What the exercise asks: Go to the line in the entries below that holds "apply Hgo|by right]." and repeat exactly from there through the line that holds "exists c, (blk", inclusive.

··· Extracted information

(* ===== verification/UTrie2Index.v ===== *)
(** * Compacting the index, and the last range

    [compactIndex2] moves the index-2 blocks of the supplementary code points so that none lies
    in the gap that the index-1 table will fill; [findHighStart] finds code points that end with
    one value. *)

From S2P Require Import Prelude Utf16 UTrie2 UTrie2Facts UTrie2Blocks UTrie2Freeze UTrie2Pack UTrie2Data.

Module UTrie2Index.
Import Utf16 UTrie2 UTrie2Facts UTrie2Blocks UTrie2Freeze UTrie2Pack UTrie2Data.

Section Index.
Context {fl : list Z} {t : UNewTrie2} (Hinv : inv 64 (-1) fl t) {t' : UNewTrie2} (Hc : compacted (t := t) t').

(** ** The index-2 blocks *)

(** Where the blocks of the supplementary code points below [h] begin in the final index. *)
Definition gap_end (h : Z) : Z := 2112 + (h - 0x10000) / 2048.

Record istate (h start : Z) (p : packing) : Prop := {
  x_zl : zlen p.1.1 = 35488;
  x_zm : zlen p.1.2 = 34852;
  x_ns : gap_end h <= p.2 <= start;
  x_later : forall q, start <= q -> rd p.1.1 q = rd (index2 t') q;
  x_before : forall q, q < gap_end h -> rd p.1.1 q = rd (index2 t') q;
  x_map : forall i, 0 <= i < 33 -> rd p.1.2 i = 64 * i;
  x_done : forall b, 2656 <= b < start -> (b - 2656) mod 64 = 0 ->
    0 <= rd p.1.2 (b / 64) /\ rd p.1.2 (b / 64) + 64 <= p.2 /\ forall j, 0 <= j < 64 -> rd p.1.1 (rd p.1.2 (b / 64) + j) = rd (index2 t') (b + j)
}.

Lemma istate_place h start p p' place : istate h start p -> 2656 <= start -> (start - 2656) mod 64 = 0 -> packed 64 1 (start / 64) 1 start place p p' -> istate h (start + 64) p'.
Proof.
  intros [Zl Zm N La Be Ma Do] Hs Hm [K1 K2 K3 K4 K5 K6 (K7 & K8 & K9) K10 K11]. constructor; try lia.
  - intros q Hq. rewrite K6 by lia. apply La. lia.
  - intros q Hq. rewrite K5 by lia. by apply Be.
  - intros i Hi. rewrite K11. destruct (Z.leb_spec (start / 64) i); [dlia|]. cbn [andb]. by apply Ma.
  - intros b Hb Hbm. rewrite !K11. destruct (Z.lt_ge_cases b start) as [Hold|Hnew].
    + destruct (Z.leb_spec (start / 64) (b / 64)); [dlia|]. cbn [andb]. destruct (Do b ltac:(lia) Hbm) as (D1 & D2 & D3). split_and!; [done|lia|]. intros j Hj. rewrite K5 by lia. by apply D3.
    + assert (b = start) as -> by dlia. destruct (Z.leb_spec (start / 64) (start / 64)), (Z.ltb_spec (start / 64) (start / 64 + 1)); try lia. cbn [andb]. rewrite Z.sub_diag, Z.mul_0_l, Z.add_0_r. split_and!; [done|lia|]. intros j Hj. rewrite K10 by done. apply La. lia.
Qed.

Lemma index2_loop_spec h len fuel start p :
  0x10000 < h <= 0x110000 -> istate h start p -> 2656 <= start <= len -> len <= 35488 -> (start - 2656) mod 64 = 0 -> (len - 2656) mod 64 = 0 -> len - start <= Z.of_nat fuel -> exists p', index2_loop fuel len start p = Some p' /\ istate h len p'.
Proof.
  intros Hh. revert start p. induction fuel as [|fuel IH]; intros start p Hi Hs Hl Hm Hlm Hf; cbn [index2_loop]; (destruct (Z.ltb_spec start len); [|exists p; split; [done|by replace len with start by lia]]); [lia|].
  destruct p as [[x m] ns]. pose proof Hi as [Zl Zm N _ _ _ _]. cbn [fst snd] in *. unfold gap_end in N. unfold UTRIE2_SHIFT_1_2, UTRIE2_INDEX_2_BLOCK_LENGTH. rewrite Z.shiftr_div_pow2 by lia. change (2 ^ 6) with 64.
  destruct (place_block_spec findSameIndex2Block 64 1 (start / 64) 1 start x m ns finds_index2) as (p' & place & -> & Hp); [lia|done|lia|dlia|by rewrite Z.mod_1_r|by rewrite Z.mod_1_r|dlia|dlia|lia|dlia|]. cbn [mbind option_bind]. apply IH; [apply (istate_place h start (x, m, ns) p' place); [done|lia|done|done]|dlia|done|dlia|done|lia].
Qed.

Record reindexed (h : Z) (t2 : UNewTrie2) : Prop := {
  y_len1 : zlen (index1 t2) = 544;
  y_len2 : zlen (index2 t2) = 35488;
  y_top : gap_end h <= index2Length t2 <= 35488 /\ index2Length t2 mod 4 = 0;
  y_bmp1 : forall i, 0 <= i < 32 -> rd (index1 t2) i = 64 * i;
  y_bmp2 : forall p, p < 2080 -> rd (index2 t2) p = rd (index2 t') p;
  y_supp : forall i, 32 <= i < 544 -> let q := rd (index1 t2) i in
    0 <= q /\ q + 64 <= index2Length t2 /\ (q + 64 <= 2080 \/ gap_end h <= q) /\ forall j, 0 <= j < 64 -> rd (index2 t2) (q + j) = rd (index2 t') (rd (index1 t') i + j);
  y_data : data t2 = data t' /\ dataLength t2 = dataLength t' /\ dataCapacity t2 = dataCapacity t' /\ dataNullOffset t2 = dataNullOffset t';
  y_rest : initialValue t2 = initialValue t' /\ errorValue t2 = errorValue t' /\ highStart t2 = highStart t' /\ isCompacted t2 = isCompacted t'
}.

(** A block of valid entries does not lie in the gap. *)
Lemma outside_gap h x q b :
  0x10000 < h <= 0x110000 -> (forall p, p < gap_end h -> rd x p = rd (index2 t') p) -> 0 <= q -> 2656 <= b -> b + 64 <= index2Length t -> (forall j, 0 <= j < 64 -> rd x (q + j) = rd (index2 t') (b + j)) -> q + 64 <= 2080 \/ gap_end h <= q.
Proof.
  intros Hh Hx Hq Hb Hbl Hsame. destruct (Z.le_gt_cases (q + 64) 2080); [by left|]. destruct (Z.le_gt_cases (gap_end h) q); [by right|]. exfalso. set (p := Z.max q 2080). assert (gap_end h <= 2624 /\ 2112 <= gap_end h) by (unfold gap_end; dlia).
  assert (E : rd x p = -1) by (rewrite Hx by lia; apply (c_gap _ Hc); lia). replace p with (q + (p - q)) in E by lia. rewrite Hsame in E by lia. destruct (c_entry _ Hc (b + (p - q))) as (P1 & _); [unfold entry; lia|]. lia.
Qed.

Lemma compactIndex2_spec h : highStart t' = h -> 0x10000 < h <= 0x110000 -> h mod 2048 = 0 -> exists t2, compactIndex2 t' = Some t2 /\ reindexed h t2.
Proof.
  intros Hh Hr Hm. pose proof (c_index2 _ Hc) as [Z2 L2]. pose proof (len2_range Hinv) as Hl2. assert (Hlm : (index2Length t - 2656) mod 64 = 0) by (rewrite (i_top2 _ _ _ _ Hinv); dlia). pose proof (c_map _ Hc) as Zm. unfold compactIndex2.
  change (Z.to_nat ((UTRIE2_INDEX_2_BMP_LENGTH + UTRIE2_INDEX_2_MASK) / UTRIE2_INDEX_2_BLOCK_LENGTH)) with 33%nat. destruct (for_write (fun i => i * UTRIE2_INDEX_2_BLOCK_LENGTH) 33 0 (map_ t')) as (m & -> & Hzm & Hmm); [lia|lia|]. cbn [mbind option_bind]. change (0 + Z.of_nat 33) with 33 in Hmm.
  unfold UTRIE2_INDEX_2_BMP_LENGTH, UTRIE2_UTF8_2B_INDEX_2_LENGTH, UTRIE2_SHIFT_1, UTRIE2_INDEX_2_BLOCK_LENGTH, UNEWTRIE2_INDEX_2_NULL_OFFSET in *. rewrite shift11, Hh, L2. cbv zeta. assert (Hg : 2080 + (32 + (h - 0x10000) / 2048) = gap_end h) by (unfold gap_end; lia). rewrite Hg. assert (Hg2 : 2112 <= gap_end h <= 2624) by (unfold gap_end; dlia).
  destruct (index2_loop_spec h (index2Length t) (Z.to_nat (index2Length t)) 2656 (index2 t', m, gap_end h) Hr) as ([[x m2] ns] & -> & Hi); [|lia|lia|done|done|lia|].
  { constructor; cbn [fst snd]; try done; try lia. intros i Hi. rewrite Hmm. destruct (Z.leb_spec 0 i), (Z.ltb_spec i 33); try lia. cbn [andb]. lia. }
  cbn [mbind option_bind]. pose proof Hi as [Zx Zm2 N La Be Ma Do]. cbn [fst snd] in *. pose proof (i_len1 _ _ _ _ Hinv) as Z1. pose proof (c_index1 _ Hc) as E1.
  assert (Hidx : forall i, 0 <= i < 544 -> 0 <= rd (index1 t') i / 64 < 34852). { intros i Hi'. rewrite E1. destruct (Z.lt_ge_cases i 32); [rewrite (i_bmp1 _ _ _ _ Hinv) by lia; dlia|]. destruct (i_supp1 _ _ _ _ Hinv i ltac:(lia)) as [->|(? & ? & _)]; dlia. }
  destruct (for_from_inv (fun k l => zlen l = 544 /\ forall i, rd l i = if (0 <=? i) && (i <? k) then rd m2 (rd (index1 t') i / 64) else rd (index1 t') i) (fun i l => b ← zget l i; b ← zget m2 (Z.shiftr b UTRIE2_SHIFT_1_2); zset l i b) (Z.to_nat UNEWTRIE2_INDEX_1_LENGTH) 0 (index1 t')) as (i1 & -> & Zi1 & Hi1).
  { split; [by rewrite E1|]. intros i. destruct (Z.leb_spec 0 i), (Z.ltb_spec i 0); try lia; done. }
  { intros k l Hk [Hzl Hl]. unfold UNEWTRIE2_INDEX_1_LENGTH in Hk. rewrite zget_rd by lia. cbn [mbind option_bind]. unfold UTRIE2_SHIFT_1_2. rewrite Z.shiftr_div_pow2 by lia. change (2 ^ 6) with 64. assert (El : rd l k = rd (index1 t') k) by (rewrite Hl; destruct (Z.leb_spec 0 k), (Z.ltb_spec k k); try lia; done). rewrite El.
    rewrite (zget_rd m2) by (rewrite Zm2; apply Hidx; lia). cbn [mbind option_bind]. destruct (zset_rd l k (rd m2 (rd (index1 t') k / 64))) as (l2 & -> & Hz2 & H2); [lia|]. exists l2. split; [done|]. split; [lia|]. intros i. rewrite H2, Hl. destruct (Z.eqb_spec k i) as [<-|].
    - destruct (Z.leb_spec 0 k), (Z.ltb_spec k (k + 1)); try lia; done.
    - destruct (Z.leb_spec 0 i), (Z.ltb_spec i k), (Z.ltb_spec i (k + 1)); try lia; done. }
  change (0 + Z.of_nat (Z.to_nat UNEWTRIE2_INDEX_1_LENGTH)) with 544 in Hi1. cbn [mbind option_bind]. pose proof (c_null _ Hc) as [_ Enull]. rewrite Enull. unfold UTRIE2_SHIFT_1_2. rewrite Z.shiftr_div_pow2 by lia. change (2656 / 2 ^ 6) with 41. rewrite (zget_rd m2) by lia. cbn [mbind option_bind].
  destruct (pad_spec (Z.shiftl 0xffff UTRIE2_INDEX_SHIFT) x ns) as (x' & -> & Zx' & Hx'); [lia|dlia|]. cbn [mbind option_bind]. eexists. split; [done|]. constructor; cbn -[rd gap_end]; try done; try lia.
  - split; [dlia|dlia].
  - intros i Hi'. rewrite Hi1. destruct (Z.leb_spec 0 i), (Z.ltb_spec i 544); try lia. cbn [andb]. rewrite E1, (i_bmp1 _ _ _ _ Hinv) by lia. replace (64 * i / 64) with i by dlia. apply Ma. lia.
  - intros p Hp. rewrite Hx' by lia. apply Be. lia.
  - intros i Hi'. rewrite Hi1. destruct (Z.leb_spec 0 i), (Z.ltb_spec i 544); try lia. cbn [andb]. assert (Hb : 2656 <= rd (index1 t') i /\ rd (index1 t') i + 64 <= index2Length t /\ (rd (index1 t') i - 2656) mod 64 = 0).
    { rewrite E1. destruct (i_supp1 _ _ _ _ Hinv i Hi') as [->|(? & ? & ?)]; dlia. }
    destruct Hb as (B1 & B2 & B3). destruct (Do (rd (index1 t') i) ltac:(lia) B3) as (D1 & D2 & D3). split_and!; [done|dlia| |].
    + by apply (outside_gap h x _ (rd (index1 t') i)).
    + intros j Hj. rewrite Hx' by lia. by apply D3.
Qed.
End Index.

(** ** The last range *)

Section HighStart.
Context {fl : list Z} {t : UNewTrie2} (Hinv : inv 64 (-1) fl t) (v : Z).

(** All code points from [c] on have the value [v] (as code units, for lead surrogates). *)
Definition same_from (c : Z) : Prop := forall x, c <= x < 0x110000 -> val t (x / 32) (x mod 32) = v.
Definition const_block (b : Z) : Prop := forall j, 0 <= j < 32 -> rd (data t) (b + j) = v.
Definition const_index (b : Z) : Prop := forall j, 0 <= j < 64 -> const_block (rd (index2 t) (b + j)).

Lemma slot_linear s : 0 <= s < 34816 -> slot s.
Proof. unfold slot. lia. Qed.

Lemma hs_cells_spec n s c :
  0 <= s < 34816 -> (n <= 32)%nat -> c = 32 * s + Z.of_nat n -> same_from c -> exists c' stop, hs_cells n (data t) v (blk t s) c = Some (c', stop) /\ same_from c' /\ 0 <= c' <= c /\ (stop = false -> c' = 32 * s).
Proof.
  intros Hs. revert c. induction n as [|n IH]; intros c Hn Ec Hc; cbn [hs_cells]; [exists c, false; split; [done|]; split; [done|]; split; [lia|intros; lia]|]. pose proof (slot_linear s Hs) as Hsl. rewrite (data_get Hinv s (Z.of_nat n) Hsl) by lia. cbn [mbind option_bind]. destruct (Z.eqb_spec (val t s (Z.of_nat n)) v) as [E|E].
  - destruct (IH (c - 1)) as (c' & stop & -> & H1 & H2 & H3); [lia|lia| |exists c', stop; split; [done|]; split; [done|]; split; [lia|done]]. intros x Hx. destruct (Z.eq_dec x (c - 1)) as [->|]; [|apply Hc; lia]. replace ((c - 1) / 32) with s by dlia. by replace ((c - 1) mod 32) with (Z.of_nat n) by dlia.
  - exists c, true. split; [done|]. split; [done|]. split; [lia|done].
Qed.

Lemma same_down s c : 0 <= s < 34816 -> c = 32 * s + 32 -> same_from c -> const_block (blk t s) -> same_from (c - 32).
Proof.
  intros Hs Ec Hc Hb x Hx. destruct (Z.lt_ge_cases x c) as [Hlt|]; [|apply Hc; lia]. replace (x / 32) with s by dlia. apply Hb. dlia.
Qed.

Lemma null_const : v = initialValue t -> const_block 192.
Proof. intros E j Hj. rewrite E. apply (i_null_data _ _ _ _ Hinv). lia. Qed.

Lemma blk_index i1 j : 0 <= i1 < 544 -> 0 <= j < 64 -> 0 <= 64 * i1 + j < 34816 /\ blk t (64 * i1 + j) = rd (index2 t) (rd (index1 t) i1 + j) /\ zget (index2 t) (rd (index1 t) i1 + j) = Some (blk t (64 * i1 + j)).
Proof.
  intros Hi Hj. assert (Hs : 0 <= 64 * i1 + j < 34816) by lia. split; [done|]. assert (E : pos t (64 * i1 + j) = rd (index1 t) i1 + j). { unfold pos, CP_SLOTS. destruct (Z.ltb_spec (64 * i1 + j) 34816); [|lia]. replace ((64 * i1 + j) / 64) with i1 by dlia. by replace ((64 * i1 + j) mod 64) with j by dlia. }
  split; [unfold blk; by rewrite E|]. rewrite <- E. apply (index2_get Hinv), slot_linear. done.
Qed.

Lemma hs_blocks_spec n i1 c pb :
  0 <= i1 < 544 -> (n <= 64)%nat -> c = 2048 * i1 + 32 * Z.of_nat n -> same_from c -> pb = -1 \/ const_block pb ->
  exists c' pb' stop, hs_blocks n t v (rd (index1 t) i1) c pb = Some (c', pb', stop) /\ same_from c' /\ 0 <= c' <= c /\ (stop = false -> c' = 2048 * i1 /\ (pb' = -1 \/ const_block pb')).
Proof.
  intros Hi. revert c pb. induction n as [|n IH]; intros c pb Hn Ec Hc Hpb; cbn [hs_blocks]; [exists c, pb, false; split; [done|]; split; [done|]; split; [lia|intros; split; [lia|done]]|]. destruct (blk_index i1 (Z.of_nat n) Hi ltac:(lia)) as (Hs & Eb & ->). cbn [mbind option_bind]. set (s := 64 * i1 + Z.of_nat n) in *.
  rewrite (i_null _ _ _ _ Hinv). unfold UTRIE2_DATA_BLOCK_LENGTH. assert (Hgo : const_block (blk t s) -> same_from (c - 32)) by (apply same_down; [done|lia|done]). destruct (i_blk _ _ _ _ Hinv s (slot_linear s Hs)) as (G & _).
  assert (Hrec : forall c' q, c' = 32 * s -> same_from c' -> q = -1 \/ const_block q -> exists c2 pb' stop, hs_blocks n t v (rd (index1 t) i1) c' q = Some (c2, pb', stop) /\ same_from c2 /\ 0 <= c2 <= c /\ (stop = false -> c2 = 2048 * i1 /\ (pb' = -1 \/ const_block pb'))).
  { intros c' q Ec' H1 H2. destruct (IH c' q ltac:(lia) ltac:(lia) H1 H2) as (c2 & pb' & stop & E & R1 & R2 & R3). exists c2, pb', stop. split; [done|]. split; [done|]. split; [lia|done]. }
  destruct (Z.eqb_spec (blk t s) pb) as [E1|E1]; [|destruct (Z.eqb_spec (blk t s) 192) as [E2|E2]].
  - apply Hrec; [lia| |done]. apply Hgo. destruct Hpb as [->|Hpb]; [lia|by rewrite E1].
  - destruct (Z.eqb_spec v (initialValue t)) as [E3|E3].
    + assert (Hn2 : const_block (blk t s)) by (rewrite E2; by apply null_const). apply Hrec; [lia|by apply Hgo|by right].
    + exists c, (blk t s), true. split; [done|]. split; [done|]. split; [lia|done].
  - destruct (hs_cells_spec (Z.to_nat 32) s c Hs) as (c' & stop & -> & H1 & H2 & H3); [lia|lia|done|]. cbn [mbind option_bind]. destruct stop.
    + exists c', (blk t s), true. split; [done|]. split; [done|]. split; [lia|done].
    + specialize (H3 eq_refl). apply Hrec; [lia|done|]. right. intros j Hj. specialize (H1 (32 * s + j) ltac:(lia)). replace ((32 * s + j) / 32) with s in H1 by dlia. by replace ((32 * s + j) mod 32) with j in H1 by dlia.
Qed.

······

Result for this task:
    + assert (Hn2 : const_block (blk t s)) by (rewrite E2; by apply null_const). apply Hrec; [lia|by apply Hgo|by right].
    + exists c, (blk t s), true. split; [done|]. split; [done|]. split; [lia|done].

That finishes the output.